▸ TASK TO COMPLETE:
Where does the string "pads" appear in the records? Copy each line that holds it.

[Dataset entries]
━━━━━━━━━━━━━━━━━━━━

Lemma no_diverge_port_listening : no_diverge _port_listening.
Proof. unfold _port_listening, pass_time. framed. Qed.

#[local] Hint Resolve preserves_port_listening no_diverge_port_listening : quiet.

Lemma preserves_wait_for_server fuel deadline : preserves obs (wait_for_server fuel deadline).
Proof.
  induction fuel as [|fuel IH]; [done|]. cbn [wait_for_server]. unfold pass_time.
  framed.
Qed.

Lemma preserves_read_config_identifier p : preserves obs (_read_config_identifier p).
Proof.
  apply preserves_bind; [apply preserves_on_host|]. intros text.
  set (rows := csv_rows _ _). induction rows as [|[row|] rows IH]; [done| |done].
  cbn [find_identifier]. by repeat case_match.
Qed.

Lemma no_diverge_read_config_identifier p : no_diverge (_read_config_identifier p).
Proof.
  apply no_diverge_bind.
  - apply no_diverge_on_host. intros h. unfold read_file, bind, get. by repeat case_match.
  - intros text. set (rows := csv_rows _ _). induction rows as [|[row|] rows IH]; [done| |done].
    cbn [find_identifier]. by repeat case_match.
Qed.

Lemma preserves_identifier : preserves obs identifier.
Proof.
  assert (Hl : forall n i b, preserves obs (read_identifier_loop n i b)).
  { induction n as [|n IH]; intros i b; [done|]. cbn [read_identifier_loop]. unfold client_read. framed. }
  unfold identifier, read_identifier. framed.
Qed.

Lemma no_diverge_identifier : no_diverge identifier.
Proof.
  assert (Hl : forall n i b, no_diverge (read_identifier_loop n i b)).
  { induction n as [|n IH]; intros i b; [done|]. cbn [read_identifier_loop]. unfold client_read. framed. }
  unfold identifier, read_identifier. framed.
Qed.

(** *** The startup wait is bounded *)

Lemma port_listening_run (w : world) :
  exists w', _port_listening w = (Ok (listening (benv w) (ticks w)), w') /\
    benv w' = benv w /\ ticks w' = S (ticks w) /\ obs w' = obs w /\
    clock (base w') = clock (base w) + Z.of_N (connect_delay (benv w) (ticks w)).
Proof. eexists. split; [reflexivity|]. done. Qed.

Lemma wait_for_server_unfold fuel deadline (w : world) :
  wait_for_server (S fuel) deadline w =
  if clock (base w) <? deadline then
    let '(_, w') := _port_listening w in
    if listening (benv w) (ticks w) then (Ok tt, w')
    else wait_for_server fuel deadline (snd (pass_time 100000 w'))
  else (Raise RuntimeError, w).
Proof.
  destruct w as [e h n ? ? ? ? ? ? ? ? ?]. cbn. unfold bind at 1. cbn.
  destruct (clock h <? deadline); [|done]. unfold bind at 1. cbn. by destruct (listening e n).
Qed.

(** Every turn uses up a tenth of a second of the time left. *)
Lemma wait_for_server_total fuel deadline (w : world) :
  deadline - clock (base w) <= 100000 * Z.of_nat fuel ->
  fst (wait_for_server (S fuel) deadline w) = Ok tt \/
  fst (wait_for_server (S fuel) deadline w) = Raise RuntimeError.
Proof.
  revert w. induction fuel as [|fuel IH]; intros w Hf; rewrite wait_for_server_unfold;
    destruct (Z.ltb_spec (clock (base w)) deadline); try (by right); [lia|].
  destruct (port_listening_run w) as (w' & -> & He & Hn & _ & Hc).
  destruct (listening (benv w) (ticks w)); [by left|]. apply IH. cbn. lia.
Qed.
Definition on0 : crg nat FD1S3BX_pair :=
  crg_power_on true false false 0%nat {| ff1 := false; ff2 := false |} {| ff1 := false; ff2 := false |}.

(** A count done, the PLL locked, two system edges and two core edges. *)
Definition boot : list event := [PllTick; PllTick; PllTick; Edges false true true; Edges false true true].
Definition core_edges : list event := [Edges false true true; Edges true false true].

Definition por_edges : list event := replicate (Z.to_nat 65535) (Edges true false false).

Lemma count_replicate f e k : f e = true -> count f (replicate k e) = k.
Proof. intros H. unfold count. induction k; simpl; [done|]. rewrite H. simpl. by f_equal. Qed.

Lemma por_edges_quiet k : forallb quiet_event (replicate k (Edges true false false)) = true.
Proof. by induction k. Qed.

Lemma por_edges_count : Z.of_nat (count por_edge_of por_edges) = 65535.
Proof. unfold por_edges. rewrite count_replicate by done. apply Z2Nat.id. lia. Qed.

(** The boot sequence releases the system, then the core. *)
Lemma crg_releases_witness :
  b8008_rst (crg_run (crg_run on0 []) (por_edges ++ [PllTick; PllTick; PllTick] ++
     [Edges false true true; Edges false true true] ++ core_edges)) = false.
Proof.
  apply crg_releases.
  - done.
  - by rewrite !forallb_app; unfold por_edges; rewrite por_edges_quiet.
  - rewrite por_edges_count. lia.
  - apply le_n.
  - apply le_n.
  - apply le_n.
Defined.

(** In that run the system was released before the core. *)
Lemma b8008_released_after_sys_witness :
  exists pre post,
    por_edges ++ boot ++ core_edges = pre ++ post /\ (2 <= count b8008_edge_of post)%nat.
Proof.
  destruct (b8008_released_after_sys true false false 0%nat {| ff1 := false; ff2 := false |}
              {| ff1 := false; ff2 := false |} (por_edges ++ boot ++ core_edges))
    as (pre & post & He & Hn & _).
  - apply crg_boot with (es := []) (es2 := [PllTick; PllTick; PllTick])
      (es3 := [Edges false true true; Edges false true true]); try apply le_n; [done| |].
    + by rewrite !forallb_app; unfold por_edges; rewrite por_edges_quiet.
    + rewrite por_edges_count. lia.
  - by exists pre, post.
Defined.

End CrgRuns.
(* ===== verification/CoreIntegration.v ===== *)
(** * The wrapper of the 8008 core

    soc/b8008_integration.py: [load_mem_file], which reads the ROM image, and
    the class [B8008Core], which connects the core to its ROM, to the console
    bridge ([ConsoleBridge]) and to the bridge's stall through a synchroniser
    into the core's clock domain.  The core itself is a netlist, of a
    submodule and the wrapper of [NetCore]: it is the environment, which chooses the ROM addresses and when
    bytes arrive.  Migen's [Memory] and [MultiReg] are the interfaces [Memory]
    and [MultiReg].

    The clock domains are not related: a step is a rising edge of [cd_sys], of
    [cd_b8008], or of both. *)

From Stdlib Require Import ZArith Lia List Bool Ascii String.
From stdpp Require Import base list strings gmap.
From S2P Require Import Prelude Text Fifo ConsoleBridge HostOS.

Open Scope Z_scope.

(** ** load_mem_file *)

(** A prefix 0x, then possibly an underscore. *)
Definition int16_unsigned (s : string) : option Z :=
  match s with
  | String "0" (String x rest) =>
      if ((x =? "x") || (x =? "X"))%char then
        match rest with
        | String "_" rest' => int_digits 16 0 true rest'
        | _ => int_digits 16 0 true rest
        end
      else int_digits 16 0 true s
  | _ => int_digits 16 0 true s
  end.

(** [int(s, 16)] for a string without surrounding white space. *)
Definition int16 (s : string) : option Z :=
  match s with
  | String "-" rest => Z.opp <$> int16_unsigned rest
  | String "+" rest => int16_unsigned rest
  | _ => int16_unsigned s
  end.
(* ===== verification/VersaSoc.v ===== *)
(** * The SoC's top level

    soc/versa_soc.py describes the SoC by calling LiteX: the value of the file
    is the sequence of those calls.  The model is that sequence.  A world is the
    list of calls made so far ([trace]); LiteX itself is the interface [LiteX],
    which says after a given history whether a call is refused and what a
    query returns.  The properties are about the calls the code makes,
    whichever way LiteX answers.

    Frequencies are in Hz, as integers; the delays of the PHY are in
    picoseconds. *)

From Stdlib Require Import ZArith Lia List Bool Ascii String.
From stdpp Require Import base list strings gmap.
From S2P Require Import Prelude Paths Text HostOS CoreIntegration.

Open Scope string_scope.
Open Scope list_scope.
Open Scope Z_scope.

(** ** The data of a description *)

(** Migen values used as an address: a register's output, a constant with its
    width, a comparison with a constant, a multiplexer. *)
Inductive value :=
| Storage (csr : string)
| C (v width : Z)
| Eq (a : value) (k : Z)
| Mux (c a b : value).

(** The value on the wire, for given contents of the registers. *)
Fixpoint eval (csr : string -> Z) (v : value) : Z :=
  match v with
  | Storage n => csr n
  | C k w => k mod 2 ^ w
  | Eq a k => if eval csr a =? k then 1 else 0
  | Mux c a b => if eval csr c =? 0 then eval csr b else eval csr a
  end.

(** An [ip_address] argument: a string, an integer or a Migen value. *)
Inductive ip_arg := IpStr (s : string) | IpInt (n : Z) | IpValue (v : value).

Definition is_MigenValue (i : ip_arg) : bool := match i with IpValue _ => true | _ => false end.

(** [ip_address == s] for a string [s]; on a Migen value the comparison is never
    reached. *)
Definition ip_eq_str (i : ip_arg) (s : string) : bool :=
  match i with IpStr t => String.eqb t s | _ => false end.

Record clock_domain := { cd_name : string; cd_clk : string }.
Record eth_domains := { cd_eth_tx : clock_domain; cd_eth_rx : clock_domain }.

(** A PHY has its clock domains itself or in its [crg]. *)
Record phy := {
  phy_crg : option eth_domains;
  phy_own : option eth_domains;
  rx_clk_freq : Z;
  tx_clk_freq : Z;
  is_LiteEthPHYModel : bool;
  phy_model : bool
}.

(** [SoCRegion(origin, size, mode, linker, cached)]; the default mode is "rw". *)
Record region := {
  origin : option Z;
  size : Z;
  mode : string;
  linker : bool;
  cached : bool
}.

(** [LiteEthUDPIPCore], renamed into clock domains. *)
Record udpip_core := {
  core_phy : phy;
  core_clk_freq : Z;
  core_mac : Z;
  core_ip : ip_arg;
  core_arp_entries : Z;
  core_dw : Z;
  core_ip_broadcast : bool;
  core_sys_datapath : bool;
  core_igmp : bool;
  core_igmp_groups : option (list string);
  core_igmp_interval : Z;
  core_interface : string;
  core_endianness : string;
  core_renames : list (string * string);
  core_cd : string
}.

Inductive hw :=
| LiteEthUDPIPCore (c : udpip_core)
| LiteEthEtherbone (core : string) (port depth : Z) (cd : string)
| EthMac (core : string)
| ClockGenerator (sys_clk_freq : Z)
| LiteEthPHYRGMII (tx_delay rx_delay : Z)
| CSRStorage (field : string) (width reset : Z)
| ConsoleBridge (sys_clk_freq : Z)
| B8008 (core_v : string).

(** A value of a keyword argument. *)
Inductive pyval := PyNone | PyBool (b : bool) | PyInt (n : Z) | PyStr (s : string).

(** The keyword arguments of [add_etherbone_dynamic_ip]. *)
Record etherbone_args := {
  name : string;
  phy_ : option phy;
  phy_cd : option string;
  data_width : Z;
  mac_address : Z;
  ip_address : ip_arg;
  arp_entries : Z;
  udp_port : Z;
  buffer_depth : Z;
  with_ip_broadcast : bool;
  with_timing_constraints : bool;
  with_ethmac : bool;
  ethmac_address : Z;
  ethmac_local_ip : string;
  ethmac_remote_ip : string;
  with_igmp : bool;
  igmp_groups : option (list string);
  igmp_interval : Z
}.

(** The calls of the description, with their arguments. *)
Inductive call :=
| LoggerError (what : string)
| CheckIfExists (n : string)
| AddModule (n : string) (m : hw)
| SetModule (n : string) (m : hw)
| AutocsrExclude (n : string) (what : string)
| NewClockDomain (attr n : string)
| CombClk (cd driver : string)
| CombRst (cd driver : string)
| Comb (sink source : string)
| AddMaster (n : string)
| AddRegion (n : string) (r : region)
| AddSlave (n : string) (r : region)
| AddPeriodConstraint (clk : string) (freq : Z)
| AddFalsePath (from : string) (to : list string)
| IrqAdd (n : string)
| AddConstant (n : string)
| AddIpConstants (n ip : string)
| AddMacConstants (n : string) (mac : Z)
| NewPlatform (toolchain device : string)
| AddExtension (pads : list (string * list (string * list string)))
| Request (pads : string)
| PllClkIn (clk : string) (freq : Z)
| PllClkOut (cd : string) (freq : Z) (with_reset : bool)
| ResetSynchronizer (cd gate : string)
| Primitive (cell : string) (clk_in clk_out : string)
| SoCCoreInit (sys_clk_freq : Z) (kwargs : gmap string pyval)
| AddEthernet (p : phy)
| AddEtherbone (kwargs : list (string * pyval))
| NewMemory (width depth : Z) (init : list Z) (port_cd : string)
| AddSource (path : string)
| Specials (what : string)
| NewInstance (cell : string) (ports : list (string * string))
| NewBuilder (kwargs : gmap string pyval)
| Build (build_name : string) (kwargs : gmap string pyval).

━━━━━━━━━━━━━━━━━━━━

▸ RESPONSE:
| AddExtension (pads : list (string * list (string * list string)))
| Request (pads : string)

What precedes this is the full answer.